There are three types of batteries you will frequently face:
Lead Acid traction batteries
Carbon Foam firefly batteries
Lithium Iron Phosphate batteries
Lead Acid Yacht Batteries
Lead-acid batteries are similar to those found next to the engine in your car. They can be sealed or vented and in that respect, sealed are better. They do not like being kept at a low charge level, and indeed, the maximum discharge is typically 50% of the rated capacity. That’s a bit of a bugbear for a hybrid vessel. The consequence of deep discharge is sulfation and shortened battery life. Traction batteries are a little better in accepting deep discharge levels and are similar to those for a golf cart or forklift truck. Lead-acid will only accept a trickle charge and may take a day to recover fully. A single saving grace is they are cheap, but good luck with that down the road.
Carbon-Foam or Firefly batteries are similar to lead-acid batteries using the same primary reaction, but the anodes are different. Their discharge floor and overall stability are much improved. They will charge much faster, indeed quite quickly, to about 80% full charge (see graph below). They can cycle from a partial charge without damage. They, like their cousins, are also quite economical to purchase.
Battery charge rate and capacity.
Lithium Yacht Batteries
Prices for Lithium are coming down though marine suppliers seem slow to respond so far (2021)
Lithium is the new(er) kid on the block. In our case, Lithium Iron Phosphate to LiFePO. They can charge quickly. They also have a vastly improved power density compared to anything using lead as an electrode, about 3 times better at 120Wh/kg – (Watts per hour per kg mass). One would believe they are the answer to everything, but that’s not true either. Available charge decreases at low temperatures. Some lithium technologies (Lithium Cobalt and Lithium Nickle Manganese Cobalt) suffer from instability during charge cycles resulting in thermal runaway. They also suffer from dendritic growths within their structure, resulting in internal shorts and again fires. All these issues can and have been researched and designed for, but the reputation of “Lithium” persists. Some yacht insurers do not like them at all. They are expensive at $600-1000/kWh but look more towards the life-cycle costs than upfront CapEx. (Note there are quite a few “Lithium” battery technologies in production, so not all Lithium batteries are identical.)
Our hybrid drive selection needs a large power storage capacity and fast charging. At the current level of technology, the only viable technology is LiFePO. So we researched examples in small marine applications. Two suppliers came to the forefront Corvis in Norway and Praxis in the Netherlands. Torqueedo also came up though they are more concentrated on the market’s consumer end with a marinized EV option. Both suppliers provide large power banks. Additionally, they have inbuilt charging and monitoring systems, cooling systems, fire relays, and most importantly, Class approvals for the application. They are modular and more economical than the one-off price often seen. We went for a modular system in the expectation of improving technologies. Our total installed capacity is 60kWh or about 2 hours of operation with a battery voltage floating 500 to 700 VDC.
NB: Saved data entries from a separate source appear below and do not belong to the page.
(** [addChannel] up to the dial; [None] is [errPipelineDone]. *)
Definition addChannel (c : caller) (s : pool) : option pool :=
  if pipelineDone s then None
  else
    let id := wrap_u 8 (nextChID s + 1) in
    Some (mkPool (workers s) id false (chWg s + 1) (dialing s ++ [(c, id)]) (plan s) (rejoins s) (unwinding s) (rootDone s) (fatalErr s) (drained s) (joined s)).
(** The dial failed: [chWg.Done], and the caller goes on with the error. *)
Definition addFailed (c : caller) (s : pool) : pool :=
  let s := addWg (-1) 0 s in
  match c with Tuner => setPlan 0 s | Rejoin i => setRejoins (rejoins s ++ [S i]) s end.
(** The sender has accepted the join. *)
Definition setJoined (j : gset Z) (s : pool) : pool :=
  mkPool (workers s) (nextChID s) (pipelineDone s) (chWg s) (dialing s) (plan s) (rejoins s) (unwinding s) (rootDone s) (fatalErr s) (drained s) j.
Definition registerAndStart (id : Z) (s : pool) : pool := setWorkers (workers s ++ [mkWorker id false false]) s.
Fixpoint removeFirst (id : Z) (l : list chanWorker) : list chanWorker :=
  match l with [] => [] | w :: l => if w_id w =? id then l else w :: removeFirst id l end.
Definition removeWorker (id : Z) (s : pool) : pool := setWorkers (removeFirst id (workers s)) s.
(** [None]: there is no channel to spare. *)
Definition retireOne (s : pool) : option pool :=
  if (length (workers s) <=? 1)%nat then None
  else
    match last (workers s) with
    | None => None
    | Some w => Some (setWorkers (removelast (workers s) ++ [mkWorker (w_id w) true (w_ended w)]) s)
    end.
Definition cancelled (w : chanWorker) (s : pool) : bool := w_cancelled w || rootDone s.

(** The fetch loop of a worker has returned [lost]. *)
Definition loopEnded (lost : bool) (l1 : list chanWorker) (w : chanWorker) (l2 : list chanWorker) (s : pool) : pool :=
  let s := setWorkers (l1 ++ mkWorker (w_id w) (w_cancelled w) true :: l2) s in
  if lost && negb (rootDone s) then setRejoins (rejoins s ++ [0%nat]) s else s.
(** Its deferred function, before [chWg.Done]. *)
Definition unwind (id : Z) (s : pool) : pool :=
  let s := removeWorker id s in
  mkPool (workers s) (nextChID s) (pipelineDone s) (chWg s) (dialing s) (plan s) (rejoins s) (unwinding s + 1) (rootDone s) (fatalErr s) (drained s) (joined s).

(** The rejoin loop: three attempts, then the verdict. *)
Definition joinAttempts : nat := 3.
Definition rejoinWake (cfg : poolConfig) (i : nat) (s : pool) : pool :=
  if bool_decide (fatalErr s ≠ None) then s
  else if dataCeiling cfg <=? channelCount s then s
  else match addChannel (Rejoin i) s with None => s | Some s => s end.
Definition rejoinExhausted (s : pool) : pool :=
  if bool_decide (fatalErr s = None) && (channelCount s =? 0) && negb (drained s)
  then fail (Some (fault E3005 "last data channel retired" [] None)) s else s.

(** ** The interleavings

    [negotiated] is the sender's limit on channel ids ([AcceptChannel]). *)
Section pool.
Context (cfg : poolConfig) (negotiated : Z).

(** The tuner's goroutine is between two windows. *)
Definition tunerIdle (s : pool) : Prop := plan s = 0 ∧ Tuner ∉ (fst <$> dialing s).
Battery technology seems to be changing quickly. Electric Vehicles’ adoption is a significant force in play. There are some fascinating technologies now jumping from the laboratory to pre-production. Lithium Sulphur (LiS) is one where they have solid-state cells with a power density 4 or 5 times that of LiFePO. The applications seem to be military and aviation (it’s price-driven). How technologies will change the marine electrical landscape is anyone’s guess but change it will and soon.
Credit battery university.com
Having identified a viable solution, we decided to request a review of the order nearer the shipping date. That’s 18 months from now. Who knows what the rise of EV’s will bring to market in that timeline.